News Release

Sniffing immune cells

Research at IST Austria shows how immune cells navigate through the skin by sensing graded patterns of immobilized directional cues

Peer-Reviewed Publication

Institute of Science and Technology Austria

Sniffing Immune Cells

image: This is a microscopic image of blood vessels (red), lymphatic vessels (green) and Chemokin CCL21 (blue), marked with different fluorescent colors. view more 

Credit: © IST Austria / Sixt group

This press release is available in German.

Immune cells constantly patrol our body to check for foreign invaders, such as bacteria or viruses. To do so they leave the blood stream, actively crawl through tissues and finally re-enter the circulation via lymphatic vessels. Research from the laboratory of Michael Sixt elucidates how the cells are guided through tissues like the skin. It is thought that cells either sense their environment by 'touching' or 'smelling': They adhere to structural molecules like connective tissue proteins using adhesion receptors. Or they 'smell' soluble signal molecules with specialized surface receptors. Especially solutes are thought to act as directional cues as they tend to be more concentrated closer to the production source. Like one can find a flower by following its scent, cells are able to follow such soluble gradients. Both principles, touching and smelling, have been demonstrated to work in cell culture experiments. But how cell guidance functions in real tissues is still not known.

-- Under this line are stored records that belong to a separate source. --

(** What a stage is to do with a request, in one state: it skips it and leaves it as it
    is, or takes it: then it settles it or leaves that to the handler. *)
Definition taken_at ctx (c : M S (msg * rpchandler_msg_res)) (s : S) : Prop :=
  ∃ s' ctx' res, c s = inl (s', (ctx', res)) ∧ same_request ctx ctx' ∧
    match hunpack ctx' with
    | Some _ => sent s' = sent s
    | None => res ≠ RPCHANDLER_MSG_SKIP ∧ settled_with (hvalid ctx) (hmeta ctx) s s'
    end.

Definition takes (f : msg → M S (msg * rpchandler_msg_res)) : Prop := ∀ ctx s, request ctx → taken_at ctx (f ctx) s.

Record ls_ok (m : rpcmsg_meta) (l : ls) : Prop := {
  ls_msg : match lmctx l with Some ctx => answerable ctx ∧ hmeta ctx = m | None => is_Some (lname l) end;
  ls_pack : match lpack l with Some p => started m p ∧ lname l = None | None => True end;
  ls_set : strset_wf (lstrset l) }.

Definition same_ls (l l' : ls) : Prop := lpath l' = lpath l ∧ lname l' = lname l ∧ lmctx l' = lmctx l.

(** A stage adds names, not more of them than an [int] counts. *)
Definition lists (f : ls → M S ls) : Prop :=
  ∀ m l, ls_ok m l → cnt_of (lstrset l) + 2 ^ 31 ≤ 2 ^ 62 →
  silent (f l) (λ l', ls_ok m l' ∧ same_ls l l' ∧ cnt_of (lstrset l') ≤ cnt_of (lstrset l) + 2 ^ 31).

According to the new study, immune cells in mouse skin use a mixed strategy. They follow gradients of guidance cues, which are not soluble but immobilized to sugar molecules in the connective tissue. In their newly published work, the scientists around Michael Sixt visualized both the immune cells, in this case dendritic cells, and the cue, the chemokine CCL21, and recorded movies of how the cells navigate through living tissues. The researchers found that the chemokine is exclusively produced by the lymphatic vessel. From there it distributes into the surrounding tissue, forming a concentration gradient. In collaboration with Robert Hauschild and Tobias Bollenbach, two physicists at IST Austria, detailed quantitative maps of the chemokine distribution were drawn and compared with the migratory routes of the cells. Observation and quantitative prediction matched well: a cell can find the next lymphatic vessel by comparing the concentration of chemokine across its surface and then crawling towards the higher concentration. For this to work the cell only needs to be of a certain size because the gradients are noisy. A small cell would easily get trapped on a local concentration peak as it cannot "see" that there is an even higher peak nearby. To prove their concept, the scientists outcompeted the chemokine gradients in the tissue by applying excess chemokine from the outside. They found that this confuses the cells on their way to the lymphatic vessel. When they released the anchoring of the chemokine to the tissue, cells also got confused, demonstrating that the gradients are not soluble but bound to the tissue.

Michael Sixt points out: "This is the first time someone could directly visualize and quantify a chemokine gradient, and show how these gradients guide migratory cells. The finding that the guidance cue is anchored to the tissue makes a lot of sense: if it would be soluble, even a slight massage of the skin would likely cause fluid shifts and destroy the gradient. In contrast, an immobilized gradient is a permanent and robust infrastructure and rather insensitive to the fluid turbulences occurring in most tissues. It is important to understand how immune cells move and navigate. Only then can we think about strategies to alter their behavior".